> Aim of the task
Whenever a line in the data holds the string "verification", pull that line out.

> Records to use

(* ===== verification/EnglishWords.v ===== *)
(** The English word list of the mnemonic seeds ([wallet/mnemonics/english.h]). *)

From stdpp Require Import strings.

Module EnglishWords.
(* ===== verification/SanityCheck.v ===== *)
(** The sanity check of the rings of a transaction that a wallet asks the node to relay: [cryptonote/tx/functional/tx_check.cpp]. *)

From stdpp Require Import gmap sorting.
From S2P Require Import Prelude Hash Config Difficulty Varint Serialization Primality Group ModelGroup Key RctOps VectorOps InnerProduct Bulletproof BulletproofComplete Clsag RctTypes TxTypes Consensus Coinbase FormatUtils TxExtra RingCT TxUtils BlockQueue PoolTable TxPool TxPoolInv BlockTemplate ChainDb ChainDbInv LmdbTxn TxCheck Blockchain TxBuild.

Module SanityCheck.
Import Config RctTypes TxTypes Coinbase FormatUtils Blockchain.

(** The ring members of the hidden inputs, and how many are named. *)
Definition collect_input (st : gset Z * Z) (i : txin_v) : gset Z * Z :=
  let '(rct_indices, n_indices) := st in
  match i with
  | txin_from_key x =>
      if negb (in_amount x =? 0) then st else
      (list_to_set (relative_output_offsets_to_absolute (output_relative_offsets x)) ∪ rct_indices, n_indices ⊞ Z.of_nat (length (output_relative_offsets x)))
  | txin_gen _ => st
  end.
Definition collect_indices (vin : list txin_v) : gset Z * Z := foldl collect_input (∅, 0) vin.

(** [rct_tx_sanity_check] of the indices *)
Definition indices_sane (rct_indices : gset Z) (n_indices rct_outs_available : Z) : bool :=
  if n_indices <=? 10 then true else
  if rct_outs_available <? 10000 then true else
  if Z.of_nat (size rct_indices) <? (n_indices ⊠ 8) / 10 then false else
  let offsets := elements rct_indices in
  if median offsets <? (rct_outs_available ⊠ 6) / 10 then false else true.

Definition rct_tx_sanity_check `{UndefinedShift} (init : rctData) (tx_blob : blob) (rct_outs_available : Z) : bool :=
  match maybe_tx_from_blob init tx_blob with
  | None => false
  | Some tx =>
      if is_coinbase tx then false else
      let '(rct_indices, n_indices) := collect_indices (vin (prefix tx)) in
      indices_sane rct_indices n_indices rct_outs_available
  end.

Lemma tail_counted (l : list Z) (k : nat) (t : Z) : StronglySorted Z.le l -> (k < length l)%nat -> t <= nth k l 0 -> (length l - k <= length (filter (fun x => (t <= x)%Z) l))%nat.
Proof.
  intros Hs. revert k. induction Hs as [|x l Hs IH Hx]; intros k Hk Ht; [cbn in Hk; lia|]. rewrite Forall_forall in Hx. rewrite filter_cons. destruct k as [|k]; cbn in Ht.
  - rewrite decide_True by assumption. cbn [length]. destruct l as [|y l]; [cbn; lia|]. specialize (IH 0%nat). cbn [length nth] in *.
    assert (x <= y) by (apply Hx; constructor). specialize (IH ltac:(lia) ltac:(lia)). lia.
  - cbn [length] in *. specialize (IH k ltac:(lia) Ht). destruct (decide (t <= x)); cbn [length]; lia.
Qed.

(** A transaction that passes is no coinbase transaction; with more than ten ring members and enough outputs on the chain, at least four
    fifths of the members it names are distinct, and at least half of the distinct ones are among the newest two fifths of the outputs. *)
Theorem sane_rings_recent `{UndefinedShift} (init : rctData) (tx_blob : blob) (available : Z) : fits 60 available -> rct_tx_sanity_check init tx_blob available = true ->
  exists tx, maybe_tx_from_blob init tx_blob = Some tx /\ is_coinbase tx = false /\
    let '(indices, n) := collect_indices (vin (prefix tx)) in
    n < 2 ^ 60 -> 10 < n -> 10000 <= available ->
    n * 8 / 10 <= Z.of_nat (size indices) /\
    (size indices - size indices / 2 <= length (filter (fun x => (available * 6 / 10 <= x)%Z) (elements indices)))%nat.
Proof.
  unfold fits. intros Ha Hc. unfold rct_tx_sanity_check in Hc. destruct (maybe_tx_from_blob init tx_blob) as [tx|]; [|discriminate]. exists tx. split; [reflexivity|].
  destruct (is_coinbase tx); [discriminate|]. split; [reflexivity|]. destruct (collect_indices (vin (prefix tx))) as [indices n]. intros Hn H10 Hav.
  unfold indices_sane in Hc. rewrite (proj2 (Z.leb_gt _ _)), (proj2 (Z.ltb_ge _ _)) in Hc by assumption. rewrite !u64_mul_small in Hc by (unfold fits; lia).
  destruct (Z.ltb_spec (Z.of_nat (size indices)) (n * 8 / 10)) as [|Hu]; [discriminate|]. split; [exact Hu|].
  destruct (Z.ltb_spec (median (elements indices)) (available * 6 / 10)) as [|Hm]; [discriminate|]. unfold median in Hm.
  pose proof (merge_sort_Permutation Z.le (elements indices)) as Hp. assert (Hl : length (elements indices) = size indices) by reflexivity.
  assert (Hpos : 0 < n * 8 / 10) by (assert (1 <= n * 8 / 10) by (apply Z.div_le_lower_bound; lia); lia).
  rewrite <- Hl. rewrite <- (Permutation_length Hp) at 1 2. rewrite <- (Permutation_length (filter_Permutation _ _ _ Hp)).
  apply tail_counted; [|rewrite (Permutation_length Hp), Hl; apply Nat.div_lt; lia|now rewrite (Permutation_length Hp)].
  apply (StronglySorted_merge_sort Z.le).
Qed.

End SanityCheck.
(** [get_xtype_from_string] of [uint64_t] *)
Definition get_xtype_from_string (str_id : blob) : option Z := if forallb isdigit str_id then lexical_cast str_id else None.

(** The loop that drops zeros after the last digit that counts; [s.back()] of the empty text is undefined, but the point is in the text. *)
Fixpoint drop_zeros (fraction_size : nat) (s : blob) : nat * blob :=
  match fraction_size with
  | O => (O, s)
  | S n => if (default_decimal_point <? fraction_size)%nat && bool_decide (last s = Some 48) then drop_zeros n (removelast s) else (fraction_size, s)
  end.

Definition parse_amount (str_amount : blob) : option Z :=
  let str_amount := trim_text str_amount in
  '(fraction_size, str_amount) ←
    match find_first_of 46 str_amount with
    | Some point_index =>
        let '(fraction_size, str_amount) := drop_zeros (length str_amount - point_index - 1) str_amount in
        if (default_decimal_point <? fraction_size)%nat then None else Some (fraction_size, delete point_index str_amount)
    | None => Some (O, str_amount)
    end;
  match str_amount with
  | [] => None
  | _ => get_xtype_from_string (if (fraction_size <? default_decimal_point)%nat then str_amount ++ replicate (default_decimal_point - fraction_size) 48 else str_amount)
  end.

(** [None] is the argument -1. *)
Definition insert_money_decimal_point (x : blob) (decimal_point : option nat) : blob :=
  let decimal_point := default default_decimal_point decimal_point in
  let s := if (length x <? decimal_point + 1)%nat then replicate (decimal_point + 1 - length x) 48 ++ x else x in
  if (0 <? decimal_point)%nat then take (length s - decimal_point) s ++ 46 :: drop (length s - decimal_point) s else s.
Definition print_money_64 (amount : Z) (decimal_point : option nat) : blob := insert_money_decimal_point (to_string amount) decimal_point.
Definition print_money (amount : Z) (decimal_point : option nat) : blob := erase_trailing 46 (erase_trailing 48 (print_money_64 amount decimal_point)).

End Amounts.

(** [set_default_decimal_point]: the new value. *)
Definition set_default_decimal_point (decimal_point : nat) : result nat :=
  match decimal_point with 11 | 9 | 6 | 3 | 0 => Returns decimal_point | _ => Throws end%nat.

(** ** Texts *)

Lemma erase_trailing_app c a x b : x <> c -> erase_trailing c (a ++ x :: b) = a ++ x :: erase_trailing c b.
Proof.
  intros Hx. induction a as [|y a IH]; cbn [app erase_trailing].
  - destruct (erase_trailing c b); [now rewrite (proj2 (Z.eqb_neq _ _))|reflexivity].
  - rewrite IH. now destruct a.
Qed.

Lemma erase_trailing_rest c s : exists n, s = erase_trailing c s ++ replicate n c.
Proof.
  induction s as [|x s [n IH]]; [exists O; reflexivity|]. cbn [erase_trailing]. destruct (erase_trailing c s) as [|y r] eqn:E.
  - destruct (Z.eqb_spec x c) as [->|]; [exists (S n)|exists n]; cbn; now f_equal.
  - exists n. cbn in *. now f_equal.
Qed.

Lemma find_first_of_app c a b : Forall (fun x => x <> c) a -> find_first_of c (a ++ c :: b) = Some (length a).
Proof. induction 1 as [|x a Hx _ IH]; cbn; [now rewrite Z.eqb_refl|]. rewrite (proj2 (Z.eqb_neq _ _)) by assumption. now rewrite IH. Qed.

Lemma find_first_of_None c a : Forall (fun x => x <> c) a -> find_first_of c a = None.
Proof. induction 1 as [|x a Hx _ IH]; cbn; [reflexivity|]. rewrite (proj2 (Z.eqb_neq _ _)) by assumption. now rewrite IH. Qed.

Lemma codes_not_point ds : digits_ok 10 ds -> Forall (fun c => c <> 46) (code <$> ds).
Proof. intros Hd. apply Forall_fmap. eapply Forall_impl; [exact Hd|]. unfold code. cbn. lia. Qed.

Lemma codes_digits ds : digits_ok 10 ds -> forallb isdigit (code <$> ds) = true.
Proof. intros Hd. apply forallb_forall. intros c Hc%list_elem_of_In. apply list_elem_of_fmap in Hc as (d & -> & Hd'). unfold digits_ok in Hd. rewrite Forall_forall in Hd. specialize (Hd d Hd'). unfold isdigit, code. lia. Qed.

Lemma codes_visible ds : digits_ok 10 ds -> Forall (fun c => 32 < c < 127) (code <$> ds).
Proof. intros Hd. apply Forall_fmap. eapply Forall_impl; [exact Hd|]. unfold code. cbn. lia. Qed.

(** The digits of a number have its value. *)
Lemma to_string_loop_spec fuel : forall x acc, 0 <= x < 10 ^ Z.of_nat fuel -> (0 < fuel)%nat ->
  exists ds, to_string_loop fuel x acc = (code <$> ds) ++ acc /\ ds <> [] /\ digits_ok 10 ds /\ be_val 10 ds = x.
Proof.
  induction fuel as [|fuel IH]; intros x acc Hx Hf; [lia|]. cbn [to_string_loop]. pose proof (Z.mod_pos_bound x 10 ltac:(lia)) as Hm. destruct (Z.ltb_spec x 10) as [Hs|Hs].
  - exists [x]. rewrite (Z.mod_small x 10) by lia. split_and!; try reflexivity; [discriminate|constructor; [lia|constructor]|cbn; lia].
  - destruct fuel as [|fuel]; [cbn in Hx; lia|]. destruct (IH (x / 10) (code (x mod 10) :: acc)) as (ds & E & Hne & Hd & Hv); [|lia|].
    { split; [apply Z.div_pos; lia|]. apply Z.div_lt_upper_bound; [lia|]. rewrite <- pow_S. lia. }
    exists (ds ++ [x mod 10]). rewrite E. split_and!.
    + rewrite fmap_app, <- app_assoc. reflexivity.
    + intros Ec. apply app_eq_nil in Ec as [_ Ec]. discriminate Ec.
    + apply Forall_app. split; [exact Hd|]. constructor; [lia|constructor].
    + unfold be_val in *. rewrite reverse_app. cbn [reverse rev_append app le_val]. change (reverse [x mod 10]) with [x mod 10]. cbn [app le_val]. rewrite Hv. pose proof (Z.div_mod x 10 ltac:(lia)). lia.
Qed.

Lemma to_string_spec x : fits 64 x -> exists ds, to_string x = code <$> ds /\ ds <> [] /\ digits_ok 10 ds /\ be_val 10 ds = x.
Proof.
  unfold fits. intros Hx. destruct (to_string_loop_spec 20 x []) as (ds & E & Hd); [assert (2 ^ 64 < 10 ^ Z.of_nat 20) by reflexivity; lia|lia|].
  exists ds. split; [|exact Hd]. unfold to_string. now rewrite E, app_nil_r.
Qed.

Lemma be_val_zeros n ds : be_val 10 (replicate n 0 ++ ds) = be_val 10 ds.
Proof. unfold be_val. rewrite reverse_app, reverse_replicate, le_val_app. assert (E : le_val 10 (replicate n 0) = 0) by (induction n as [|n IH]; cbn; [reflexivity|now rewrite IH]). rewrite E. lia. Qed.

(** The digits that are printed, with zeros in front: an integral part and [point] digits after it. *)
Lemma padded_digits point x : fits 64 x -> exists ip fs,
  insert_money_decimal_point point (to_string x) None = (if (0 <? point)%nat then (code <$> ip) ++ 46 :: (code <$> fs) else code <$> ip) /\
  ip <> [] /\ length fs = point /\ digits_ok 10 (ip ++ fs) /\ be_val 10 (ip ++ fs) = x.
Proof.
  intros Hx. destruct (to_string_spec x Hx) as (ds & -> & Hne & Hd & Hv). unfold insert_money_decimal_point. cbn [default]. rewrite length_fmap.
  set (ps := replicate (point + 1 - length ds) 0 ++ ds). assert (Hps : digits_ok 10 ps /\ be_val 10 ps = x /\ (point < length ps)%nat).
  { unfold ps. split; [apply Forall_app; split; [apply Forall_replicate; lia|exact Hd]|]. rewrite be_val_zeros. split; [exact Hv|]. rewrite length_app, length_replicate. destruct ds; [congruence|]. cbn [length]. lia. }
  assert (Es : (if (length ds <? point + 1)%nat then replicate (point + 1 - length ds) 48 ++ (code <$> ds) else code <$> ds) = code <$> ps).
  { unfold ps. rewrite fmap_app, fmap_replicate. change (code 0) with 48. destruct (Nat.ltb_spec (length ds) (point + 1)); [reflexivity|]. now replace (point + 1 - length ds)%nat with O by lia. }
  rewrite Es, length_fmap. destruct Hps as (Hok & Hval & Hlen). exists (take (length ps - point) ps), (drop (length ps - point) ps).
  rewrite take_drop, length_drop, <- fmap_take, <- fmap_drop. split; [|split_and!; auto; [|lia]].
  - destruct (Nat.ltb_spec 0 point); [reflexivity|]. rewrite take_ge by lia. reflexivity.
  - intros E. apply (f_equal length) in E. rewrite length_take in E. cbn in E. lia.
Qed.

Section RoundTrip.
Context `{TL : TrimLaws} `{LL : LexicalCastLaws} (point : nat).

(** A text of digits, with the point and fewer digits after it than [point], is the number of all of them. *)
Lemma parse_fraction ip fs : ip <> [] -> digits_ok 10 (ip ++ fs) -> (length fs <= point)%nat -> be_val 10 (ip ++ fs ++ replicate (point - length fs) 0) < 2 ^ 64 ->
  parse_amount point ((code <$> ip) ++ 46 :: (code <$> fs)) = Some (be_val 10 (ip ++ fs ++ replicate (point - length fs) 0)).
Proof using TL LL.
  intros Hne Hd Hl Hv. apply Forall_app in Hd as [Hi Hf]. unfold parse_amount.
  rewrite trim_visible by (apply Forall_app; split; [now apply codes_visible|constructor; [lia|now apply codes_visible]]).
  rewrite find_first_of_app by now apply codes_not_point. rewrite length_app. cbn [length]. rewrite !length_fmap.
  replace (length ip + S (length fs) - length ip - 1)%nat with (length fs) by lia.
  assert (Ez : forall s, drop_zeros point (length fs) s = (length fs, s)).
  { intros s. destruct (length fs) as [|n]; [reflexivity|]. cbn [drop_zeros]. rewrite (proj2 (Nat.ltb_ge point (S n))) by lia. reflexivity. }
  rewrite Ez, (proj2 (Nat.ltb_ge point (length fs))) by lia. cbn [mbind option_bind].
  assert (Edel : delete (length ip) ((code <$> ip) ++ 46 :: (code <$> fs)) = code <$> (ip ++ fs)).
  { rewrite <- (length_fmap code ip). rewrite delete_middle. now rewrite fmap_app. }
  rewrite Edel. destruct (code <$> ip ++ fs) as [|c cs] eqn:Ec; [destruct ip; [congruence|discriminate]|]. rewrite <- Ec.
  replace (if (length fs <? point)%nat then _ else _) with (code <$> (ip ++ fs ++ replicate (point - length fs) 0)).
  2: { destruct (Nat.ltb_spec (length fs) point); rewrite !fmap_app, ?fmap_replicate; [now rewrite app_assoc|]. replace (point - length fs)%nat with O by lia. cbn. now rewrite app_nil_r. }
  assert (Hall : digits_ok 10 (ip ++ fs ++ replicate (point - length fs) 0)) by (repeat (apply Forall_app; split; auto); apply Forall_replicate; lia).
  unfold get_xtype_from_string. rewrite codes_digits by assumption. rewrite cast_digits; [|intros E; now apply app_eq_nil in E|assumption]. now rewrite (proj2 (Z.ltb_lt _ _)).
Qed.

(** The same without a point. *)
Lemma parse_integral ip : ip <> [] -> digits_ok 10 ip -> be_val 10 (ip ++ replicate point 0) < 2 ^ 64 ->
  parse_amount point (code <$> ip) = Some (be_val 10 (ip ++ replicate point 0)).
Proof using TL LL.
  intros Hne Hi Hv. unfold parse_amount. rewrite trim_visible by now apply codes_visible. rewrite find_first_of_None by now apply codes_not_point. cbn [mbind option_bind].
  destruct (code <$> ip) as [|c cs] eqn:Ec; [destruct ip; [congruence|discriminate]|]. rewrite <- Ec. rewrite Nat.sub_0_r.
  replace (if (0 <? point)%nat then _ else _) with (code <$> (ip ++ replicate point 0)).
  2: { rewrite fmap_app, fmap_replicate. destruct (Nat.ltb_spec 0 point); [reflexivity|]. replace point with O by lia. cbn. now rewrite app_nil_r. }
  unfold get_xtype_from_string. assert (Hall : digits_ok 10 (ip ++ replicate point 0)) by (apply Forall_app; split; [assumption|apply Forall_replicate; lia]).
  rewrite codes_digits by assumption. rewrite cast_digits; [|intros E; now apply app_eq_nil in E|assumption]. now rewrite (proj2 (Z.ltb_lt _ _)).
Qed.

End RoundTrip.

(** What printing leaves of the digits after the point. *)
Lemma erase_zeros fs : digits_ok 10 fs -> exists fs' n, erase_trailing 48 (code <$> fs) = code <$> fs' /\ fs = fs' ++ replicate n 0.
Proof.
  induction 1 as [|d fs Hd _ (fs' & n & E & Efs)]; [exists [], O; auto|]. rewrite fmap_cons. cbn [erase_trailing]. rewrite E. destruct fs' as [|d' fs']; cbn [fmap list_fmap].
  - destruct (Z.eqb_spec (code d) 48) as [Hc|Hc]; [exists [], (S n)|exists [d], n]; (split; [reflexivity|]); cbn; rewrite Efs; [|reflexivity]. unfold code in Hc. replace d with 0 by lia. reflexivity.
  - exists (d :: d' :: fs'), n. split; [reflexivity|]. now rewrite Efs.
Qed.

Lemma erase_none c a : Forall (fun x => x <> c) a -> erase_trailing c a = a.
Proof. induction 1 as [|x a Hx _ IH]; cbn; [reflexivity|]. rewrite IH. destruct a; [now rewrite (proj2 (Z.eqb_neq _ _))|reflexivity]. Qed.

Lemma erase_last c a : erase_trailing c (a ++ [c]) = erase_trailing c a.
Proof. induction a as [|x a IH]; cbn; [now rewrite Z.eqb_refl|]. now rewrite IH. Qed.

(** The shortened text: without the point when no digit follows it. *)
Lemma printed_form point x : (0 < point)%nat -> fits 64 x -> exists ip fs n,
  print_money point x None = (match fs with [] => code <$> ip | _ => (code <$> ip) ++ 46 :: (code <$> fs) end) /\
  ip <> [] /\ (length fs + n = point)%nat /\ digits_ok 10 (ip ++ fs) /\ be_val 10 (ip ++ fs ++ replicate n 0) = x.
Proof.
  intros Hp Hx. destruct (padded_digits point x Hx) as (ip & fs0 & E & Hne & Hl & Hd & Hv). unfold print_money, print_money_64. rewrite E, (proj2 (Nat.ltb_lt 0 point)) by assumption.
  apply Forall_app in Hd as [Hi Hf]. rewrite erase_trailing_app by discriminate. destruct (erase_zeros fs0 Hf) as (fs & n & -> & ->).
  apply Forall_app in Hf as [Hf _]. exists ip, fs, n. split; [|split_and!; auto; [rewrite length_app, length_replicate in Hl; lia|now apply Forall_app]].
  destruct fs as [|d fs _] using rev_ind; [cbn [fmap list_fmap]; rewrite erase_last; now apply erase_none, codes_not_point|].
  apply Forall_app in Hf as [_ Hd]. apply Forall_cons in Hd as [Hd _]. rewrite fmap_app. cbn [fmap list_fmap]. rewrite app_comm_cons, app_assoc, erase_trailing_app by (unfold code; lia).
  cbn [erase_trailing]. destruct (fs ++ [d]) eqn:E0; [now apply app_eq_nil in E0|reflexivity].
Qed.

> Expected output
(* ===== verification/EnglishWords.v ===== *)
(* ===== verification/SanityCheck.v ===== *)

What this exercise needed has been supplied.